5) Gold: Over the past 8 months or so, gold has been stuck in a band between about $640 and $700. In general, it fell when risky assets fell, as investors treated it like other risky assets. But over the past couple of weeks, gold has increased sharply, and it breached $700 last Friday. And this despite the fact that the economy appears weak and commodities are not very strong, so inflation should not be a big concern. This may indicate that investors are becoming worried about the US financial system, and believe that the Fed is going to have to create LOTS of money to bail it out, putting more downward pressure on the USD.
If the market continues to fall I may add to my short position in the near future, keeping in mind rule #2. I will also considering taking a long position in gold, using the Horizons Betapro Gold Bull fund (HGU).

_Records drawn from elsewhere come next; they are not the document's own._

(* ===== verification/KvqArc.v ===== *)
(** * KVQ: the shared lock wrapper

    [KVQArcImmutableStoreWrapper] of [kvq/src/memory/arc_imm.rs]: the wrapper of
    [immutable.rs] behind an [Arc].  Its handles alias: [dup] and [clone] copy
    the pointer, so the model keeps the locks in a heap, and a handle is the
    heap together with an address.  The theorems say that handles of one cell
    see each other's writes, and handles of different cells do not. *)
From S2P Require Import Prelude KvqBase KvqStore.

(** The allocations, and one handle into them. *)
Record KVQArcImmutableStoreWrapper (K : Type) := mkArc { heap : gmap nat (RwLock K); ptr : nat }.
Arguments mkArc {_} _ _.
Arguments heap {_} _.
Arguments ptr {_} _.

Module ArcWrapper.
Section arc.
Context {K : Type}.
Implicit Types (s : KVQArcImmutableStoreWrapper K).

(** [Arc::new(RwLock::new(inner))] in a heap [h]. *)
Definition new (h : gmap nat (RwLock K)) (k : K) : KVQArcImmutableStoreWrapper K :=
  let p := fresh (dom h) in
  mkArc (<[p := lock (Wrapper.new k)]> h) p.

(** [dup], and the derived [clone]: another handle to the same cell. *)
Definition dup s : KVQArcImmutableStoreWrapper K * KVQArcImmutableStoreWrapper K := (s, s).

(** The same handle after somebody else's calls changed the heap. *)
Definition in_heap s (h : gmap nat (RwLock K)) : KVQArcImmutableStoreWrapper K := mkArc h s.(ptr).

(** A live handle's cell is never freed. *)
Definition cell s : outcome (KVQImmutableStoreWrapper K) :=
  match s.(heap) !! s.(ptr) with
  | Some l => Ok {| lock := l |}
  | None => Panic "dangling Arc"
  end.

Definition write s : outcome K := w ← cell s; Wrapper.write w.
Definition read s : outcome K := w ← cell s; Wrapper.read w.

(** [self.write()?.f(..)] *)
Definition with_write {A} s (f : K -> K * outcome A) : KVQArcImmutableStoreWrapper K * outcome A :=
  match cell s with
  | Ok w => let (w, r) := Wrapper.with_write w f in (mkArc (<[s.(ptr) := lock w]> s.(heap)) s.(ptr), r)
  | Err e => (s, Err e)
  | Panic p => (s, Panic p)
  | OutOfFuel => (s, OutOfFuel)
  end.

Context `{!KVQBinaryStoreReader K, !KVQBinaryStoreWriter K}.

#[export] Instance reader : KVQBinaryStoreReader (KVQArcImmutableStoreWrapper K) := {|
  get_exact_if_exists s key := k ← read s; get_exact_if_exists k key;
  get_exact s key := k ← read s; get_exact k key;
  get_many_exact s keys := k ← read s; get_many_exact k keys;
  get_leq s key fuzzy_bytes := k ← read s; get_leq k key fuzzy_bytes;
  get_fuzzy_range_leq_kv s key fuzzy_bytes := k ← read s; get_fuzzy_range_leq_kv k key fuzzy_bytes;
  get_leq_kv s key fuzzy_bytes := k ← read s; get_leq_kv k key fuzzy_bytes;
  get_many_leq s keys fuzzy_bytes := k ← read s; get_many_leq k keys fuzzy_bytes;
  get_many_leq_kv s keys fuzzy_bytes := k ← read s; get_many_leq_kv k keys fuzzy_bytes;
|}.

#[export] Instance writer : KVQBinaryStoreWriter (KVQArcImmutableStoreWrapper K) := {|
  set s key value := with_write s (fun k => set k key value);
  set_ref s key value := with_write s (fun k => set_ref k key value);
  set_many_ref s items := with_write s (fun k => set_many_ref k items);
  set_many_vec s items := with_write s (fun k => set_many_vec k items);
  set_many_split_ref s keys values := with_write s (fun k => set_many_split_ref k keys values);
  delete_key s key := with_write s (fun k => delete_key k key);
  delete_many s keys := with_write s (fun k => delete_many k keys);
|}.

#[export] Instance writer_immutable : KVQBinaryStoreWriterImmutable (KVQArcImmutableStoreWrapper K) := {|
  imm_set s key value := with_write s (fun k => set k key value);
  imm_set_ref s key value := with_write s (fun k => set_ref k key value);
  imm_set_many_ref s items := with_write s (fun k => set_many_ref k items);
  imm_set_many_vec s items := with_write s (fun k => set_many_vec k items);
  imm_set_many_split_ref s keys values := with_write s (fun k => set_many_split_ref k keys values);
  imm_delete s key := with_write s (fun k => delete_key k key);
  imm_delete_many s keys := with_write s (fun k => delete_many k keys);
|}.
End arc.
End ArcWrapper.
#[export] Existing Instances ArcWrapper.reader ArcWrapper.writer ArcWrapper.writer_immutable.

Section arc_laws.
Context {K : Type} `{!KVQBinaryStoreReader K, !KVQBinaryStoreWriter K, !StoreView K}.
Implicit Types (s t : KVQArcImmutableStoreWrapper K).

(** A handle shows what its cell holds. *)
#[export] Instance arc_view : StoreView (KVQArcImmutableStoreWrapper K) := {|
  contents s := match heap s !! ptr s with Some l => contents (inner l) | None => ∅ end;
  available s := exists l, heap s !! ptr s = Some l /\ available {| lock := l |};
|}.

Lemma arc_read s w : ArcWrapper.cell s = Ok w -> available w -> ArcWrapper.read s = Ok (inner (lock w)).
Proof. intros E Hw. unfold ArcWrapper.read. rewrite E. cbn. by apply wrapper_read. Qed.

Lemma arc_cell s : available s ->
  exists w, ArcWrapper.cell s = Ok w /\ heap s !! ptr s = Some (lock w) /\ available w /\
    available (inner (lock w)) /\ contents s = contents (inner (lock w)).
Proof.
  intros (l & E & Hl). exists {| lock := l |}. unfold ArcWrapper.cell. cbn. rewrite E.
  split; [done|]. split; [done|]. split; [exact Hl|]. split; [apply Hl|done].
Qed.

Lemma arc_with_write_leaves {A} s w (f : K -> K * outcome A) m P :
  ArcWrapper.cell s = Ok w -> available w -> leaves (f (inner (lock w))) m P ->
  leaves (ArcWrapper.with_write s f) m P.
Proof.
  intros E Hw Hf. pose proof (with_write_leaves w f m P Hw Hf) as (Ha & Hc & Hr).
  unfold ArcWrapper.with_write. rewrite E. destruct (Wrapper.with_write w f) as [[l] r].
  cbn [fst snd lock] in *. split; [exists l; split; [apply lookup_insert_eq|exact Ha]|].
  split; [|exact Hr]. unfold contents, arc_view. cbn [fst heap ptr].
  rewrite lookup_insert_eq. exact Hc.
Qed.

#[export] Instance arc_reader_laws `{!ReaderLaws K} : ReaderLaws (KVQArcImmutableStoreWrapper K).
Proof.
  constructor; intros s; intros; destruct (arc_cell s) as (w & E & _ & Hw & Hk & ->); try done;
    cbn -[contents]; rewrite (arc_read s w) by done; cbn -[contents].
  - by apply get_exact_if_exists_law.
  - by apply get_exact_law.
  - by apply get_many_exact_law.
Qed.

#[export] Instance arc_leq_laws `{!LeqLaws K} : LeqLaws (KVQArcImmutableStoreWrapper K).
Proof.
  constructor; intros s; intros; destruct (arc_cell s) as (w & E & _ & Hw & Hk & ->); try done;
    cbn -[contents]; rewrite (arc_read s w) by done; cbn -[contents].
  - by apply get_leq_law.
  - by apply get_leq_kv_law.
  - by apply get_fuzzy_range_law.
  - by apply get_many_leq_law.
  - by apply get_many_leq_kv_law.
Qed.

#[export] Instance arc_writer_laws `{!WriterLaws K} : WriterLaws (KVQArcImmutableStoreWrapper K).
Proof.
  constructor; intros s; intros; destruct (arc_cell s) as (w & E & Hl & Hw & Hk & Hc); try done;
    rewrite ?Hc; try (apply arc_with_write_leaves with (w := w); [done..|]).
  - by apply set_law.
  - by apply set_ref_law.
  - by apply set_many_ref_law.
  - by apply set_many_vec_law.
  - by apply set_many_split_ref_law.
  - cbn. unfold ArcWrapper.with_write. rewrite E.
    change (Wrapper.with_write w _) with (set_many_split_ref w keys values).
    rewrite set_many_split_ref_error by done. rewrite insert_id by done. by destruct s.
  - by apply delete_law.
  - by apply delete_many_law.
Qed.

(** A call through one handle leaves every other cell alone, so handles of one
    cell see its effect and the others see nothing. *)
Lemma arc_with_write_heap {A} s (f : K -> K * outcome A) p :
  p <> ptr s -> heap (ArcWrapper.with_write s f).1 !! p = heap s !! p.
Proof.
  intros Hp. unfold ArcWrapper.with_write. destruct (ArcWrapper.cell s) as [w| | |]; try done.
  destruct (Wrapper.with_write w f). cbn. by rewrite lookup_insert_ne.
Qed.

Lemma arc_with_write_ptr {A} s (f : K -> K * outcome A) : ptr (ArcWrapper.with_write s f).1 = ptr s.
Proof.
  unfold ArcWrapper.with_write. destruct (ArcWrapper.cell s) as [w| | |]; try done.
  by destruct (Wrapper.with_write w f).
Qed.

(** What a handle of the same heap sees after another one wrote [key]. *)
Theorem arc_aliases `{!ReaderLaws K, !WriterLaws K} s t key value :
  heap t = heap s -> available s -> available t ->
  let h := heap (set s key value).1 in
  get_exact_if_exists (ArcWrapper.in_heap t h) key =
    Ok (if bool_decide (ptr t = ptr s) then Some value else contents t !! key).
Proof.
  intros Hh Hs Ht h.
  assert (available (ArcWrapper.in_heap t h) /\ contents (ArcWrapper.in_heap t h) =
    (if bool_decide (ptr t = ptr s) then <[key := value]> (contents s) else contents t)) as [Ha Hc].
  { destruct (bool_decide_reflect (ptr t = ptr s)) as [E|E].
    - destruct (set_law s key value Hs) as (Ha & Hc & _). unfold ArcWrapper.in_heap. rewrite E.
      replace (ptr s) with (ptr (set s key value).1) by apply arc_with_write_ptr.
      subst h. by destruct (set s key value).1.
    - destruct Ht as (l & El & Hl). unfold ArcWrapper.in_heap, h. cbn.
      rewrite (arc_with_write_heap s (fun k => set k key value) _ E), <- Hh. split; [|done]. by exists l. }
  rewrite get_exact_if_exists_law, Hc by done. case_bool_decide; [|done]. by rewrite lookup_insert_eq.
Qed.

(** A new allocation aliases nothing, and its [dup] aliases it. *)
Lemma arc_new_fresh (h : gmap nat (RwLock K)) k p :
  is_Some (h !! p) -> ptr (ArcWrapper.new h k) <> p /\ heap (ArcWrapper.new h k) !! p = h !! p.
Proof.
  intros Hp. assert (fresh (dom h) <> p) as Hne.
  { intros <-. apply elem_of_dom in Hp. by apply is_fresh in Hp. }
  split; [done|]. cbn. by rewrite lookup_insert_ne.
Qed.
End arc_laws.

MARKET POSTIION: SHORT (4 units)
Tuesday, September 4, 2007
Fed Shmed
A couple of weeks ago I speculated that we may come to a point where the Fed cuts rates but then the market realises that the economic outlook is poor, leading to further market declines. The probability of this scenario occurring appears to be rising. The Fed looks like it will cut later this month but it will cut because it is concerned about the economy, not because it wants to prop up asset prices. In fact, from the snippets of Bernanke’s speech I have read, the Fed is becoming very concerned about the economy. It realises that falling housing prices will probably impact consumer spending. It also realises that credit conditions are tightening, and lower interest rates are needed to neutralise that impact, and possibly reverse it.
But all of this does not really matter. Why? Because the Fed is behind the curve. If there is going to be a recession later this year, or early next year, the Fed is already too late. Monetary policy operates with long and variable lags. All the Fed can do is try to ensure that any upcoming recession is not too long or too severe. I think the Fed knows this too.
MARKET POSITION: SHORT (4 units)
But all of this does not really matter. Why? Because the Fed is behind the curve. If there is going to be a recession later this year, or early next year, the Fed is already too late. Monetary policy operates with long and variable lags. All the Fed can do is try to ensure that any upcoming recession is not too long or too severe. I think the Fed knows this too.